[(11)C]Doxepin binding to histamine H1 receptors in living human brain: reproducibility during attentive waking and circadian rhythm.

Molecular imaging in neuroscience is a new research field that enables visualization of the impact of molecular events on brain structure and function in humans. While magnetic resonance-based imaging techniques can provide complex information at the level of system, positron emission tomography (PET) enables determination of the distribution and density of receptor and enzyme in the human brain. Previous studies using [(11)C]raclopride and [(11)C]FLB457 revealed that the release of neuronal dopamine was increased in human brain by psychostimulants or reward stimuli.
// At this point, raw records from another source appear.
Notation "x <- m ;; k" := (Py.bind m (fun x => k))
  (at level 61, m at next level, right associativity).
Notation "x <<- m ;; k" := (Py.bindM m (fun x => k))
  (at level 61, m at next level, right associativity).
Notation "m ;;; k" := (Py.bindM m (fun _ => k))
  (at level 61, right associativity).

(** ** [class LRUCache] *)

Module LRUCache.

Section WithValue.

Variable V : Type.

(** The [OrderedDict]: distinct keys, oldest first. *)
Definition odict : Type := list (string * V).

Record t : Type := mk {
  cache : odict;
  capacity : Z;
  hits : Z;
  misses : Z
}.

(** [LRUCache(capacity)] *)
Definition new (cap : Z) : t :=
  {| cache := []; capacity := cap; hits := 0; misses := 0 |}.

Definition keys (d : odict) : list string := map fst d.

(** [key in d] *)
Definition contains (d : odict) (k : string) : bool :=
  existsb (fun kv => String.eqb (fst kv) k) d.

(** [d[key]] *)
Fixpoint lookup (d : odict) (k : string) : option V :=
  match d with
  | [] => None
  | (k', v) :: r => if String.eqb k' k then Some v else lookup r k
  end.

Definition remove (d : odict) (k : string) : odict :=
  filter (fun kv => negb (String.eqb (fst kv) k)) d.

(** [d.move_to_end(key)]; both callers test [key in d] first. *)
Definition move_to_end (d : odict) (k : string) : odict :=
  match lookup d k with
  | Some v => remove d k ++ [(k, v)]
  | None => d
  end.

(** [d[key] = value]: a resident key keeps its position, a new key
    goes last. *)
Definition setitem (d : odict) (k : string) (v : V) : odict :=
  if contains d k
  then map (fun kv => if String.eqb (fst kv) k then (k, v) else kv) d
  else d ++ [(k, v)].

(** [d.popitem(last=False)]: drops the oldest entry. *)
Definition popitem_first (d : odict) : odict := tl d.

Definition get (c : t) (k : string) : t * option V :=
  if contains (cache c) k
  then ({| cache := move_to_end (cache c) k;
           capacity := capacity c;
           hits := hits c + 1;
           misses := misses c |},
        lookup (cache c) k)
  else ({| cache := cache c;
           capacity := capacity c;
           hits := hits c;
           misses := misses c + 1 |},
        None).

Definition put (c : t) (k : string) (v : V) : t :=
  let d1 := if contains (cache c) k then move_to_end (cache c) k
            else cache c in
  let d2 := setitem d1 k v in
  let d3 := if Py.len d2 >? capacity c then popitem_first d2 else d2 in
  {| cache := d3; capacity := capacity c;
     hits := hits c; misses := misses c |}.

(** A trace of cache operations, in program order. *)
Inductive op : Type :=
| Get (k : string)
| Put (k : string) (v : V).

Definition key_of (o : op) : string :=
  match o with
  | Get k => k
  | Put k _ => k
  end.

Definition step (c : t) (o : op) : t :=
  match o with
  | Get k => fst (get c k)
  | Put k v => put c k v
  end.

Definition run (c : t) (ops : list op) : t := fold_left step ops c.

(** The 1-based position, in the trace, of the latest operation that
    names [k]; 0 when no operation names it. *)
Fixpoint last_use (ops : list op) (k : string) : nat :=
  match ops with
  | [] => 0%nat
  | o :: r =>
      match last_use r k with
      | O => if String.eqb (key_of o) k then 1%nat else 0%nat
      | S n => S (S n)
      end
  end.

End WithValue.

Arguments cache {V} _.
Arguments capacity {V} _.
Arguments hits {V} _.
Arguments misses {V} _.
Arguments new {V} cap.
Arguments keys {V} d.
Arguments contains {V} d k.
Arguments lookup {V} d k.
Arguments remove {V} d k.
Arguments move_to_end {V} d k.
Arguments setitem {V} d k v.
Arguments popitem_first {V} d.
Arguments get {V} c k.
Arguments put {V} c k v.
Arguments Get {V} k.
Arguments Put {V} k v.
Arguments key_of {V} o.
Arguments step {V} c o.
Arguments run {V} c ops.
Arguments last_use {V} ops k.

End LRUCache.

(** ** [class MetricsTracker] *)

Module MetricsTracker.

(** One entry of [query_history]. *)
Record QueryRecord : Type := mkRecord {
  query : string;
  time_ms : Q;
  cached : bool;
  timestamp : string
}.

Record t : Type := mk {
  total_queries : Z;
  total_search_time : Q;
  queries_under_50ms : Z;
  queries_under_200ms : Z;
  query_history : list QueryRecord
}.

(** [MetricsTracker()] *)
Definition new : t :=
  {| total_queries := 0;
     total_search_time := 0;
     queries_under_50ms := 0;
     queries_under_200ms := 0;
     query_history := [] |}.

(** [a < b] on latencies, as a boolean. *)
Definition lt_ms (a b : Q) : bool :=
  match Qcompare a b with
  | Lt => true
  | _ => false
  end.

(** [record_query]; [now] is [datetime.now().isoformat()]. *)
Definition record_query (m : t) (q : string) (search_time_ms : Q)
           (from_cache : bool) (now : string) : t :=
  let history :=
    query_history m ++
      [{| query := q; time_ms := search_time_ms;
          cached := from_cache; timestamp := now |}] in
  {| total_queries := total_queries m + 1;
     total_search_time := total_search_time m + search_time_ms;
     queries_under_50ms :=
       if lt_ms search_time_ms 50 then queries_under_50ms m + 1
       else queries_under_50ms m;
     queries_under_200ms :=
       if lt_ms search_time_ms 200 then queries_under_200ms m + 1
       else queries_under_200ms m;
     query_history :=
       if Py.len history >? 1000 then tl history else history |}.

(** The dictionary returned by [get_stats]. *)
Record Stats : Type := mkStats {
  stats_total_queries : Z;
  average_search_time_ms : Q;
  stats_queries_under_50ms : Z;
  stats_queries_under_200ms : Z;
  sub_50ms_rate : Q;
  sub_200ms_rate : Q;
  recent_queries : list QueryRecord
}.

Definition get_stats (m : t) : Stats :=
  let avg_time :=
    if total_queries m >? 0
    then (total_search_time m / inject_Z (total_queries m))%Q else 0%Q in
  let sub_50_rate :=
    if total_queries m >? 0
    then (inject_Z (queries_under_50ms m) / inject_Z (total_queries m) * 100)%Q
    else 0%Q in
  let sub_200_rate :=
    if total_queries m >? 0
    then (inject_Z (queries_under_200ms m) / inject_Z (total_queries m) * 100)%Q
    else 0%Q in
  {| stats_total_queries := total_queries m;
     average_search_time_ms := Py.round2 avg_time;
     stats_queries_under_50ms := queries_under_50ms m;
     stats_queries_under_200ms := queries_under_200ms m;
     sub_50ms_rate := Py.round2 sub_50_rate;
     sub_200ms_rate := Py.round2 sub_200_rate;
     recent_queries := Py.last_n 10 (query_history m) |}.

(** One call of [record_query], with what the clock said. *)
Record call : Type := mkCall {
  call_query : string;
  call_time_ms : Q;
  call_cached : bool;
  call_now : string
}.

Definition record_call (m : t) (c : call) : t :=
  record_query m (call_query c) (call_time_ms c) (call_cached c) (call_now c).

Definition record_all (m : t) (cs : list call) : t :=
  fold_left record_call cs m.

Definition record_of (c : call) : QueryRecord :=
  {| query := call_query c; time_ms := call_time_ms c;
     cached := call_cached c; timestamp := call_now c |}.

End MetricsTracker.

(** ** JSON documents, as [json.dump] takes them and [json.load] returns them *)

Inductive json : Type :=
| JInt (n : Z)
| JStr (s : string)
| JList (l : list json)
| JDict (fields : list (string * json)).

(** [data[key]] on a parsed document. *)
Definition json_getitem (data : json) (key : string) : Py.outcome json :=
  match data with
  | JDict fields =>
      match find (fun kv => String.eqb (fst kv) key) fields with
      | Some kv => Py.Returned (snd kv)
      | None => Py.Raised Py.KeyError
      end
  | _ => Py.Raised Py.TypeError
  end.

(** ** Collaborators of the engine

    [build_index] is [model.encode(texts)] followed by the construction of
    the [IndexFlatL2]; [nearest] is [model.encode([query])] followed by
    [faiss_index.search], returned as [zip(indices[0], distances[0])]; a
    failure of either is an exception.  [Blob] is what a file holds. *)

Class Externals : Type := {
  FaissIndex : Type;
  Blob : Type;
  md5_hexdigest : string -> string;
  build_index : list string -> Py.outcome FaissIndex;
  nearest : FaissIndex -> string -> Z -> Py.outcome (list (Z * Q));
  write_index : FaissIndex -> Blob;
  read_index : Blob -> Py.outcome FaissIndex;
  json_dump : json -> Blob;
  json_load : Blob -> Py.outcome json
}.

(** The two readings of [time.time()] of one [search] call and the
    [datetime.now().isoformat()] of its [record_query]. *)
Record Clock : Type := mkClock {
  start_time : Q;
  end_time : Q;
  now_iso : string
}.

(** ** [class CodeSearchEngine] *)

Module CodeSearchEngine.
Following on from these previous [(11)C]raclopride studies, we examined whether the levels of neuronal release of histamine might change [(11)C]doxepin binding to the H1 receptors under the influence of physiological stimuli. The purpose of the present study was to evaluate the test-retest reliability of quantitative measurement of [(11)C]doxepin binding between morning and afternoon and between resting and attentive waking conditions in healthy human subjects. There was a trend for a decrease in [(11)C]doxepin binding during attentive calculation tasks compared with that in resting conditions, but the difference (less than 10%) was not significant. Similarly, the binding potential of [(11)C]doxepin in the cerebral cortex was slightly higher in the morning than that in the afternoon, but it was also insignificant. These data suggest that higher histamine release during wakefulness could not decrease the [(11)C]doxepin binding in the brain. This study confirmed the reproducibility and reliability of [(11)C]doxepin in the previous imaging studies to measure the H1 receptor.